Collected data:
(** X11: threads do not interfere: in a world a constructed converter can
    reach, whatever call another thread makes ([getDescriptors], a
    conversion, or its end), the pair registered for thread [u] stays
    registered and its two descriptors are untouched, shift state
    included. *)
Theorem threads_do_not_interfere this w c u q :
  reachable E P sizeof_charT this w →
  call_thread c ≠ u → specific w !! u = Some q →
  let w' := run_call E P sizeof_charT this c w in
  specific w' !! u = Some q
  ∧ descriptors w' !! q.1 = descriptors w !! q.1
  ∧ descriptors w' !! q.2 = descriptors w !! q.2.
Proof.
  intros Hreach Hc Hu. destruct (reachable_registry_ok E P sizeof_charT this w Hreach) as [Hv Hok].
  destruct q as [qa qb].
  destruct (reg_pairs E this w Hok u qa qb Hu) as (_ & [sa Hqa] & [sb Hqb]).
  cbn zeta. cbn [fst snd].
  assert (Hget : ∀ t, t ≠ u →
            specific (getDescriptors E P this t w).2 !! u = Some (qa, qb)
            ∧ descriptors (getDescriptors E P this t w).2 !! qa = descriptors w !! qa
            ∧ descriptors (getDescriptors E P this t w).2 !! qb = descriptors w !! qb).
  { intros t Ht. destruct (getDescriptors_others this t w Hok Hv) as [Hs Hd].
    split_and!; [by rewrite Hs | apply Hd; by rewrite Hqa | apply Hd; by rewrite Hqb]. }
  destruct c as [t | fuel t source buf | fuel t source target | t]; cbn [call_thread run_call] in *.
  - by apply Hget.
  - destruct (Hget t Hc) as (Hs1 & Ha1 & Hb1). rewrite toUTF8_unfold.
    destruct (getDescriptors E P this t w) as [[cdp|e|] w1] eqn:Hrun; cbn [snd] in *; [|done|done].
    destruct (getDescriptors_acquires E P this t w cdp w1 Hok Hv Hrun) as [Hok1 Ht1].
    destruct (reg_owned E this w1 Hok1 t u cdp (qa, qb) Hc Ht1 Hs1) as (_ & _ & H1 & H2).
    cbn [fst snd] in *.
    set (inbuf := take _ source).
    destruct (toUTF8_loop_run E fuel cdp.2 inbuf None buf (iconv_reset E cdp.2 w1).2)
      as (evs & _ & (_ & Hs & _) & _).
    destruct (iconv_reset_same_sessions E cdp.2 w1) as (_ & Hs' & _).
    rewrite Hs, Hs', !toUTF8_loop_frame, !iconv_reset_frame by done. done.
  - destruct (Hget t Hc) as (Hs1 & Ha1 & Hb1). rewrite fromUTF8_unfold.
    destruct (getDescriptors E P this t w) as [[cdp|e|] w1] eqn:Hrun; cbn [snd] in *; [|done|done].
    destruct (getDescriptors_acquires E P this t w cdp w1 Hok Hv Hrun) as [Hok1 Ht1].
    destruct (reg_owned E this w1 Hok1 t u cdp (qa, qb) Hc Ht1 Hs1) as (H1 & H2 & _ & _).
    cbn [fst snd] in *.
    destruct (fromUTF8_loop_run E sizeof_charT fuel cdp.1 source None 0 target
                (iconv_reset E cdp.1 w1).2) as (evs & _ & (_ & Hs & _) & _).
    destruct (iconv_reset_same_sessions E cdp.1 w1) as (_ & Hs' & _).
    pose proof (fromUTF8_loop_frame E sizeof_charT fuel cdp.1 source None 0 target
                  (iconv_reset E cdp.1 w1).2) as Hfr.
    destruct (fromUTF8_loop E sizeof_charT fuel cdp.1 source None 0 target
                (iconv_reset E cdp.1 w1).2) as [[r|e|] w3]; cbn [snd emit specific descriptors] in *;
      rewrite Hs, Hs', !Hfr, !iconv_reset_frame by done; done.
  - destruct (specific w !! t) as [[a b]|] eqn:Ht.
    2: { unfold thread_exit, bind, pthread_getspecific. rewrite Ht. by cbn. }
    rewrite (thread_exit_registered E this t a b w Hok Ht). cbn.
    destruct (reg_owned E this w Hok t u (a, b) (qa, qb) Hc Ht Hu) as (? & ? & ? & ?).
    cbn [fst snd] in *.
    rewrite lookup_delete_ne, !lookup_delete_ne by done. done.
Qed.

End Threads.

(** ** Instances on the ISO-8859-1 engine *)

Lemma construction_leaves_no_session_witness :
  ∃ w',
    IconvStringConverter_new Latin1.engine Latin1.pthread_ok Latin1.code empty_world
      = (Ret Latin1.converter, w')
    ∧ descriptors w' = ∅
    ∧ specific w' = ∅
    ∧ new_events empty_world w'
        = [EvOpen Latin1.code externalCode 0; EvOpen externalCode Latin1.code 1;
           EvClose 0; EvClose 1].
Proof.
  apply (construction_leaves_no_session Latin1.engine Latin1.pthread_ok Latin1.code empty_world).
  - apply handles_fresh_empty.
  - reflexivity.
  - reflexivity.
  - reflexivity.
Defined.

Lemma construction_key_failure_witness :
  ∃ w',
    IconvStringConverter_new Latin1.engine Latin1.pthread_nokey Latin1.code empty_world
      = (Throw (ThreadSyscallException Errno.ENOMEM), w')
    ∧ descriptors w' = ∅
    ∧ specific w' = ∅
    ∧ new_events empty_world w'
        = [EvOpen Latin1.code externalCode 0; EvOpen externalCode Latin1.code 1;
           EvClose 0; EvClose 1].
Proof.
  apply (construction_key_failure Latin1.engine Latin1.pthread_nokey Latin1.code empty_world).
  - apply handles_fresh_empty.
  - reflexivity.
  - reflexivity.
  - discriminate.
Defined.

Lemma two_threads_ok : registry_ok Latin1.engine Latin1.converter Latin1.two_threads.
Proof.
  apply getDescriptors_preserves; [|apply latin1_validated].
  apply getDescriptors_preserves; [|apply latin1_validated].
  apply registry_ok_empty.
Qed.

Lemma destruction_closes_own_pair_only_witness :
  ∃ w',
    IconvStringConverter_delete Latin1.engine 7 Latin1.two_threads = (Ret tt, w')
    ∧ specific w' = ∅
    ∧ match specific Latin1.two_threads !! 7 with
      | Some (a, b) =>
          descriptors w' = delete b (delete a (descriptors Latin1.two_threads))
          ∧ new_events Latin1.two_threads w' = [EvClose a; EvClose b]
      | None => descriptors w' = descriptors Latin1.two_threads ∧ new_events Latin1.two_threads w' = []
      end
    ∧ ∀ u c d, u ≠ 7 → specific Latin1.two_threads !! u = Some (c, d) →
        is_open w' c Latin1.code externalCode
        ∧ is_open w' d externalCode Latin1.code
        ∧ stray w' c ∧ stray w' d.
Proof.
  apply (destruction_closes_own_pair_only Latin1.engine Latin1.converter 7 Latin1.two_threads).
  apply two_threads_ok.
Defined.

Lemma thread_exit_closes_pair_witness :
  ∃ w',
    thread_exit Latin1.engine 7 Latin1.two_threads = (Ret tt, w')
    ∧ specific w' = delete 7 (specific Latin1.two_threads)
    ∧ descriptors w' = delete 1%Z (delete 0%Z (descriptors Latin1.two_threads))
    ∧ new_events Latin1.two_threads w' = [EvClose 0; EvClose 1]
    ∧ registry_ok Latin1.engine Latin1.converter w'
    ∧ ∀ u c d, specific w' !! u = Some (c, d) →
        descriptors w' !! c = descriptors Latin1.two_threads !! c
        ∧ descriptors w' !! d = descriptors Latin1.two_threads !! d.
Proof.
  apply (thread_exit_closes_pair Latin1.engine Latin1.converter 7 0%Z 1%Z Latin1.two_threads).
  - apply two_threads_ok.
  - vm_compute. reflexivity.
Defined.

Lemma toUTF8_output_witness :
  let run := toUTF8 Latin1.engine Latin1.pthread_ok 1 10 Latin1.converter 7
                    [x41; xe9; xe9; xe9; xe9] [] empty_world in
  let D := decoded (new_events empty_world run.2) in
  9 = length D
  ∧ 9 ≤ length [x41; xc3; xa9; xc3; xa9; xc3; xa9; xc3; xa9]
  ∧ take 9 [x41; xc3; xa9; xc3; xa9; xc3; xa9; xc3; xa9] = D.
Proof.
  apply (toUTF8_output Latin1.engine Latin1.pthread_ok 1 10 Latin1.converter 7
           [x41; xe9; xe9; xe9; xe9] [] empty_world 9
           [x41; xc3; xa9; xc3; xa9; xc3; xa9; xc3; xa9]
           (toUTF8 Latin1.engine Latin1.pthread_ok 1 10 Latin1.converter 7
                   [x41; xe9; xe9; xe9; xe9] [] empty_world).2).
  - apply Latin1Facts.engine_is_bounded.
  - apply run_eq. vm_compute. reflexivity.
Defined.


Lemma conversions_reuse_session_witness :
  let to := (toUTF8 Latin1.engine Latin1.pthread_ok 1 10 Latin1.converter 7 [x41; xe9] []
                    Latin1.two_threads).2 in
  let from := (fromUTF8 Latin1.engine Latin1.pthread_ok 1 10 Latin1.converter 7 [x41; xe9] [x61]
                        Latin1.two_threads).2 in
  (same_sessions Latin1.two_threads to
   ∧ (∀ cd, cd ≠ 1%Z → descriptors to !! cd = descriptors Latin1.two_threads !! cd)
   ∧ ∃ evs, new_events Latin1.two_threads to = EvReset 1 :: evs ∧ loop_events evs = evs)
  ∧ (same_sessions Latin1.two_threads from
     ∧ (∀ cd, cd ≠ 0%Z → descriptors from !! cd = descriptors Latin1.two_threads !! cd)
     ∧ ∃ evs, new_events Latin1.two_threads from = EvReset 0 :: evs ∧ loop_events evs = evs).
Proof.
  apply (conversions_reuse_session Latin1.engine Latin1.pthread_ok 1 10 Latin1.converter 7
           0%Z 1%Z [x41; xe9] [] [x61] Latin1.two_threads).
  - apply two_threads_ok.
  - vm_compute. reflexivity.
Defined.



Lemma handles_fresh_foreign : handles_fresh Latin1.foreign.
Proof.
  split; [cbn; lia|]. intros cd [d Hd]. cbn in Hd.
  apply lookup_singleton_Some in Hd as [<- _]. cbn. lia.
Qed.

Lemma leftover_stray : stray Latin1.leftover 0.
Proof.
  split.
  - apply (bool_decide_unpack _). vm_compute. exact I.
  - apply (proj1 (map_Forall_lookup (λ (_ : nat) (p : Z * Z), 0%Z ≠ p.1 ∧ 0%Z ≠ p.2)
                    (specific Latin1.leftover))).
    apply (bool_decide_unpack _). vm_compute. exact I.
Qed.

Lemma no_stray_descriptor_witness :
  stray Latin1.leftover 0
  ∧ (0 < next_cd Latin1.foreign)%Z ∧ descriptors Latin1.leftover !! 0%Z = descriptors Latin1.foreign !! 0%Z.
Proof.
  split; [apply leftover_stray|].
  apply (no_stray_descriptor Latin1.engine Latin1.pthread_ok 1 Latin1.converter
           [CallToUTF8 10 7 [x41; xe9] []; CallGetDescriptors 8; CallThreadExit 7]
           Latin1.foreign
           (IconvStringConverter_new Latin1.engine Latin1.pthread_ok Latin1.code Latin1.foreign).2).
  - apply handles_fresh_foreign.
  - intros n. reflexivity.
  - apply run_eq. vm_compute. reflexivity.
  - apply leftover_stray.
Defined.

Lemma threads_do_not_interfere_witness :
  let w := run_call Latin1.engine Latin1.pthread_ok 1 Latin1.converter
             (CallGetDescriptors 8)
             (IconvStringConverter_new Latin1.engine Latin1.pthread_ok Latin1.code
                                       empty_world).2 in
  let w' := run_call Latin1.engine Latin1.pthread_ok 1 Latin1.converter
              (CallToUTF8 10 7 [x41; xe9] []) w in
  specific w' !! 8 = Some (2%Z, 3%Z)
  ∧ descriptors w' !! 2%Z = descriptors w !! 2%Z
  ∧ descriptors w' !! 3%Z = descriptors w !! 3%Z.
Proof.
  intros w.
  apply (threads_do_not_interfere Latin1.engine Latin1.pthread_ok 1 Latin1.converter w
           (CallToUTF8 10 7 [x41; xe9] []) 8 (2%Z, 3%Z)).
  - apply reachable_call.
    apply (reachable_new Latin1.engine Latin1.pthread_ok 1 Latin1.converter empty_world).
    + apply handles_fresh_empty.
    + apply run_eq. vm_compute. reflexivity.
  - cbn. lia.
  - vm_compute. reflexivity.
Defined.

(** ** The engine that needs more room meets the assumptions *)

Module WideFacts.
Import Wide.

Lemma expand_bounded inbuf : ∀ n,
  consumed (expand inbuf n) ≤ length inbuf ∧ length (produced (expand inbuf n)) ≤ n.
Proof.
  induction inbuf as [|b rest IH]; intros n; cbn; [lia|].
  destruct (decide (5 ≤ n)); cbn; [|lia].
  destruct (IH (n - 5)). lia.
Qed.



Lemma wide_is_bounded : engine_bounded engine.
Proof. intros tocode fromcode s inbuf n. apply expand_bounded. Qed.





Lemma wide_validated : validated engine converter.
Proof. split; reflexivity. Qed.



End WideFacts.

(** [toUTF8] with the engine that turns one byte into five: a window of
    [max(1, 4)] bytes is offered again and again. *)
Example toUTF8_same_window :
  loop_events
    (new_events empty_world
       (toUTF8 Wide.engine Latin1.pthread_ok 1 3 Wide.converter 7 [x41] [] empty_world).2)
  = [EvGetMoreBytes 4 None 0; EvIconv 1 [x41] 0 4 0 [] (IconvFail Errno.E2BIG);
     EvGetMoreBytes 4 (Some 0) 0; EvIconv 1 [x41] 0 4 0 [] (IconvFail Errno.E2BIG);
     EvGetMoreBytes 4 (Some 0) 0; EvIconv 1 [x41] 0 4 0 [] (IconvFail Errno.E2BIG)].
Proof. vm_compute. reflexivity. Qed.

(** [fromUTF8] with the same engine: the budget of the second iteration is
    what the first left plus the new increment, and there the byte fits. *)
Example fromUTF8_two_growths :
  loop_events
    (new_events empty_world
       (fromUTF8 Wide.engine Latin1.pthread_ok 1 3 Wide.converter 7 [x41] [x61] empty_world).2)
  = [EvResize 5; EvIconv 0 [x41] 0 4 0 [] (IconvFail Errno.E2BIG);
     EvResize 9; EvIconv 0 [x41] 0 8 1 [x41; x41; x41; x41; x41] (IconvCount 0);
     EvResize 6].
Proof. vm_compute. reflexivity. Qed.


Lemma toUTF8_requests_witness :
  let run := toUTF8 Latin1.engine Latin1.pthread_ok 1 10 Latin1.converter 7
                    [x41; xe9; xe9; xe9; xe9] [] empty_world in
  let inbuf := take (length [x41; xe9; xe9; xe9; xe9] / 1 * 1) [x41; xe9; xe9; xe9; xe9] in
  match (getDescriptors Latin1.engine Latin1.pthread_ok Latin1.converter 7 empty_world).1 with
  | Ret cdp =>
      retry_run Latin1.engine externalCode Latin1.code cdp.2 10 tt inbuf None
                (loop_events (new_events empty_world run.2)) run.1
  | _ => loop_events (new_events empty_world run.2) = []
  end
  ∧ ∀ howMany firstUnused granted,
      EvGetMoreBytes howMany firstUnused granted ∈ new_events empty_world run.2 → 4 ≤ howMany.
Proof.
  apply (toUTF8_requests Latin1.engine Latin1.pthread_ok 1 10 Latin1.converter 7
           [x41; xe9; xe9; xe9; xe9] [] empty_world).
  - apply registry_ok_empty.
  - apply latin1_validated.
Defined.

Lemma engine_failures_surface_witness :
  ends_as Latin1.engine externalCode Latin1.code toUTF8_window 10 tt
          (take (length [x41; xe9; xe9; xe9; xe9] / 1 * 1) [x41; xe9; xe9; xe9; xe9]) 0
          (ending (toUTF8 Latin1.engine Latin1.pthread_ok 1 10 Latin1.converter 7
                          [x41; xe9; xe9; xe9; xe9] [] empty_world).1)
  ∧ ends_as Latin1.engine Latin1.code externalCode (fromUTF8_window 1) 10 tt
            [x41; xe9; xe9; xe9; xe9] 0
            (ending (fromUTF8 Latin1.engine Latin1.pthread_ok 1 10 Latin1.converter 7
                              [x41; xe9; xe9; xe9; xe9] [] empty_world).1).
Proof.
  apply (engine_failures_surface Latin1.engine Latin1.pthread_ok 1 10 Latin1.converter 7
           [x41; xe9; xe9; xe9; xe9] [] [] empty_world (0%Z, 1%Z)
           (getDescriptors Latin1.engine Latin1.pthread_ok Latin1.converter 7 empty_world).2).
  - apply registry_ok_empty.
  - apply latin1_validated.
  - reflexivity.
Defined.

==

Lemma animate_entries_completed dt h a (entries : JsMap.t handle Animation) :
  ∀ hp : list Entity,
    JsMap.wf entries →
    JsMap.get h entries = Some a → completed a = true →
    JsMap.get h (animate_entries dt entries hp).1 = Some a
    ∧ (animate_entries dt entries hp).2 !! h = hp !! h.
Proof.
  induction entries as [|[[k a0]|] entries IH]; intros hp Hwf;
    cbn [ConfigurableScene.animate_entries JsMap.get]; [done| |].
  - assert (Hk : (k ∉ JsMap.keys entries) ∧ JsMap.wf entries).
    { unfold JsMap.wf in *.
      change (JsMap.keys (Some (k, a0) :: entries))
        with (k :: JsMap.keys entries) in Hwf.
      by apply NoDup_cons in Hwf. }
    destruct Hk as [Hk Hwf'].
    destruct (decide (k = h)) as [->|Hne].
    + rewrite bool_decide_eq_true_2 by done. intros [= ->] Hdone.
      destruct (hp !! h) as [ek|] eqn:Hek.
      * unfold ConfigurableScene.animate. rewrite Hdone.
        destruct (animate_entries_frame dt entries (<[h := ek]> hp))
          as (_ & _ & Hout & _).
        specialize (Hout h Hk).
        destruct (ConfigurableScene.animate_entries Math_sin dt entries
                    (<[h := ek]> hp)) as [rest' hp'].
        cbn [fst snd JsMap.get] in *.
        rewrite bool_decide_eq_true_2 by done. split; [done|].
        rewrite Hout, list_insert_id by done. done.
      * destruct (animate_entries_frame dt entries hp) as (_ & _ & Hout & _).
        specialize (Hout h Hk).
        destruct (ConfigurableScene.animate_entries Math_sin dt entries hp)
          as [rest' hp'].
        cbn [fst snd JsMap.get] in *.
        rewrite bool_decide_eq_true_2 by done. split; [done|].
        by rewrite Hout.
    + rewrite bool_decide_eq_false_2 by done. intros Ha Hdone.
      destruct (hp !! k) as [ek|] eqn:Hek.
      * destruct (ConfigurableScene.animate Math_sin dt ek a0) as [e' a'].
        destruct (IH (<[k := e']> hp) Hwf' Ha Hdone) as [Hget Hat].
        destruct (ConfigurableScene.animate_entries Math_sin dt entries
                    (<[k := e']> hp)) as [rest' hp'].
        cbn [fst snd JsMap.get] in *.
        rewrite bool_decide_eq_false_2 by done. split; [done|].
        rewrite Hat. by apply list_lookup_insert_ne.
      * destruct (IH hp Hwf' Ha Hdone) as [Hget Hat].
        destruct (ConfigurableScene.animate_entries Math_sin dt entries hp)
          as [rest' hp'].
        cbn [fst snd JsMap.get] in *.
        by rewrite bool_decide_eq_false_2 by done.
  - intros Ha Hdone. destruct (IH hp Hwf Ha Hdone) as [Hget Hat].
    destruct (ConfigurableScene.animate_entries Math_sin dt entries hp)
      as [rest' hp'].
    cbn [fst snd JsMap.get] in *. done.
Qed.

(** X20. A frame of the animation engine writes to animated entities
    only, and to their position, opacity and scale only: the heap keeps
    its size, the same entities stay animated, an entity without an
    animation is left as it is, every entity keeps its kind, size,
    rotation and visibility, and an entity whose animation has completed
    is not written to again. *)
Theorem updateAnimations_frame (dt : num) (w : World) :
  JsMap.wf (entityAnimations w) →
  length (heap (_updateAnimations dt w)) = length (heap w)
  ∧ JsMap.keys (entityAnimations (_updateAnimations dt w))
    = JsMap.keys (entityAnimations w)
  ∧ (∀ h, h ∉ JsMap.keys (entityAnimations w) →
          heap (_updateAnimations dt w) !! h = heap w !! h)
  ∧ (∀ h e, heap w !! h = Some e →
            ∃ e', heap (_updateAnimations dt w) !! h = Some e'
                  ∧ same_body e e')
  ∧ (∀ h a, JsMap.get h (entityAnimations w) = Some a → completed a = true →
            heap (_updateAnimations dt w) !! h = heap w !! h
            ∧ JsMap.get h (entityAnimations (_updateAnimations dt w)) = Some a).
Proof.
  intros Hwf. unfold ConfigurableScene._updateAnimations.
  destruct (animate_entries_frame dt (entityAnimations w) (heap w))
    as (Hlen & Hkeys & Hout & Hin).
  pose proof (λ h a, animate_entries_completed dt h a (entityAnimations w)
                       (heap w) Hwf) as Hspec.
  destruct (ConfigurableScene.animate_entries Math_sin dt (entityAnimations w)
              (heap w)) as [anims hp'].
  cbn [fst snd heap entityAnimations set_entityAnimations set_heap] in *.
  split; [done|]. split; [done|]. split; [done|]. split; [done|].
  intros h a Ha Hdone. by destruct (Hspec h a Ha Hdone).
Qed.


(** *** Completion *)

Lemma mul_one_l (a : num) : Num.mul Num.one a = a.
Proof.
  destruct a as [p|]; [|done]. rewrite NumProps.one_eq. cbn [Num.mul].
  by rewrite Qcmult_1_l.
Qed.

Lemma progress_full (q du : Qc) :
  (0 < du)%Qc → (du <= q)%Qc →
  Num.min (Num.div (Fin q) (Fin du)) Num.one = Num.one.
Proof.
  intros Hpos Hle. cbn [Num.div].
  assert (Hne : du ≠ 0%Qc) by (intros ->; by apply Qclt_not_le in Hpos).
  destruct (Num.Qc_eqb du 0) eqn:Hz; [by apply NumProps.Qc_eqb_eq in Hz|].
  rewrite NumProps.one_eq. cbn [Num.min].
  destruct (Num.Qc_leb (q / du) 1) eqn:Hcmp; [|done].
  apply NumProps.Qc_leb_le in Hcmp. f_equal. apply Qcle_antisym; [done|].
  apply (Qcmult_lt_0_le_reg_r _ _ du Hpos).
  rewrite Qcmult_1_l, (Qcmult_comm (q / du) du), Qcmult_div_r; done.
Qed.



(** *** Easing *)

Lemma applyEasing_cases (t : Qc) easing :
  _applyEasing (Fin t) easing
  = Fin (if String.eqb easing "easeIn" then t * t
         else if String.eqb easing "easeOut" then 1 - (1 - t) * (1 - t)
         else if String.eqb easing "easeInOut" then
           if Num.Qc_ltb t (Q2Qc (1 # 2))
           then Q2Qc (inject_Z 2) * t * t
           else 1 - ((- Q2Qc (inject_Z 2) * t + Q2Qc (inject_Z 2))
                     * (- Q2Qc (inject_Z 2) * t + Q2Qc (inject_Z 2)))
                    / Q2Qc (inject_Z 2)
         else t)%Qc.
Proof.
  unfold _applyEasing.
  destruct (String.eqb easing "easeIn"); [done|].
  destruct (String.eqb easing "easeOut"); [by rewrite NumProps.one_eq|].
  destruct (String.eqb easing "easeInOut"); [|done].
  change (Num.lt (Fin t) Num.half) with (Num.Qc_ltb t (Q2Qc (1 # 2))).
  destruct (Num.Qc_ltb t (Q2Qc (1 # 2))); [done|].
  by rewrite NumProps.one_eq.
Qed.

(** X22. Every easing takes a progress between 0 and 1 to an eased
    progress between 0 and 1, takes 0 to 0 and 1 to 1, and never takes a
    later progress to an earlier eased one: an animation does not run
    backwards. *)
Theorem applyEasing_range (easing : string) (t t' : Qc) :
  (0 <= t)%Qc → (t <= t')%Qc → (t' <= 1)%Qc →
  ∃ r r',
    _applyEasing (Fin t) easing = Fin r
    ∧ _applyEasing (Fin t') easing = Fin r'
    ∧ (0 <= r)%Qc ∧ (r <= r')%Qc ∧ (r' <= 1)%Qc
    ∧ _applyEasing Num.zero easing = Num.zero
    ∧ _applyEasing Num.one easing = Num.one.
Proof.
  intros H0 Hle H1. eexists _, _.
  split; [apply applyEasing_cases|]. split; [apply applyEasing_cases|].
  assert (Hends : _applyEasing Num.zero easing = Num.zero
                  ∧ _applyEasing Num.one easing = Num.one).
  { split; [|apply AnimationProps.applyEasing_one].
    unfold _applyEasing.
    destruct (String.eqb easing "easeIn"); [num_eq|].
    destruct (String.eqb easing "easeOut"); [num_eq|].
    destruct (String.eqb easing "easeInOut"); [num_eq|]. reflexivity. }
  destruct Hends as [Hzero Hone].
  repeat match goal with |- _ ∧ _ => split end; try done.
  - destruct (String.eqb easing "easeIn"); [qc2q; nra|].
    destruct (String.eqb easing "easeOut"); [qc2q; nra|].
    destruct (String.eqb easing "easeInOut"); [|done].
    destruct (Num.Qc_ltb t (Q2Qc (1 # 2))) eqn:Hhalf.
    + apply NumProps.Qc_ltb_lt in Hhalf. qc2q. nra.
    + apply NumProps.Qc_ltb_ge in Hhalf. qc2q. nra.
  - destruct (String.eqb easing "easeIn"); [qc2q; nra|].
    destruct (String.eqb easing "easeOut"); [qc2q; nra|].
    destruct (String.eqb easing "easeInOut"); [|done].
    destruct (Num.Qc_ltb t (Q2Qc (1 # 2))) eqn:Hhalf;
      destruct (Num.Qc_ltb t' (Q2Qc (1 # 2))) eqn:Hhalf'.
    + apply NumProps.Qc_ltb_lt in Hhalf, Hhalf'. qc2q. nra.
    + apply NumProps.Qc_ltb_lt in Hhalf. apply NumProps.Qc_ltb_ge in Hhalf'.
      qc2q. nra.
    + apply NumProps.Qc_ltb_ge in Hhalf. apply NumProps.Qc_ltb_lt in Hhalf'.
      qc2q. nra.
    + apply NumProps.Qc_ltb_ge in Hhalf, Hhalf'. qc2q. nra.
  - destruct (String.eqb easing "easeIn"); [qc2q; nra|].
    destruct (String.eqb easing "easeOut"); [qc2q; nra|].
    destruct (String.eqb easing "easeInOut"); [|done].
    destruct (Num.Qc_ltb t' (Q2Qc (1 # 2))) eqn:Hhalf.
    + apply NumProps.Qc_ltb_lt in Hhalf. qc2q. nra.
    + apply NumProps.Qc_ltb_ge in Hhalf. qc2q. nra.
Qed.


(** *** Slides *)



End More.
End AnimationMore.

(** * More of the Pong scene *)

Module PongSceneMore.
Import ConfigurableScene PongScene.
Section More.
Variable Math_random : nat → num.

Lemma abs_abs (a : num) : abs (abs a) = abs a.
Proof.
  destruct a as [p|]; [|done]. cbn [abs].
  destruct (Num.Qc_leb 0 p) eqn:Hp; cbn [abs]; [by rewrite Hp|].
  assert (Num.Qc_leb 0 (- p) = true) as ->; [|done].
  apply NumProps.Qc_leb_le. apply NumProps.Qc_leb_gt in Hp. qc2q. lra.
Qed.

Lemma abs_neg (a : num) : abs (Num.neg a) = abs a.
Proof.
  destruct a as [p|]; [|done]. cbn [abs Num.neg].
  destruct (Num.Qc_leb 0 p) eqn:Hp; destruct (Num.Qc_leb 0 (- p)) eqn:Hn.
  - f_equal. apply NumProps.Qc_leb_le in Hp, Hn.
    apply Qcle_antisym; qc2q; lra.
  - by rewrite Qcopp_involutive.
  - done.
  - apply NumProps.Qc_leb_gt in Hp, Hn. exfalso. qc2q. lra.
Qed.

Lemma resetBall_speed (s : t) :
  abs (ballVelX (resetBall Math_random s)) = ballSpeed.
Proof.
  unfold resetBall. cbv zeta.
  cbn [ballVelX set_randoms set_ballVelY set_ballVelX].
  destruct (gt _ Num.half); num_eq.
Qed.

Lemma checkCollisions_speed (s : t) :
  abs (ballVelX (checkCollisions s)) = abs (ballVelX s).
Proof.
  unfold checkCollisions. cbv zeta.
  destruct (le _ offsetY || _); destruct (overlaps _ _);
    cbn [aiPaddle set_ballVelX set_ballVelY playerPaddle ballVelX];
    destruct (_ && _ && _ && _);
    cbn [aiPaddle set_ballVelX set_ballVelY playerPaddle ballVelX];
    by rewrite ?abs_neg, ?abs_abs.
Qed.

--- THE PROBLEM ---
Return exactly the lines above from the line that has "(** X11: threads" through the line that has "Theorem threads_do_not_interfere this", inclusive, and nothing else.

--- THE ANSWER ---
(** X11: threads do not interfere: in a world a constructed converter can
    reach, whatever call another thread makes ([getDescriptors], a
    conversion, or its end), the pair registered for thread [u] stays
    registered and its two descriptors are untouched, shift state
    included. *)
Theorem threads_do_not_interfere this w c u q :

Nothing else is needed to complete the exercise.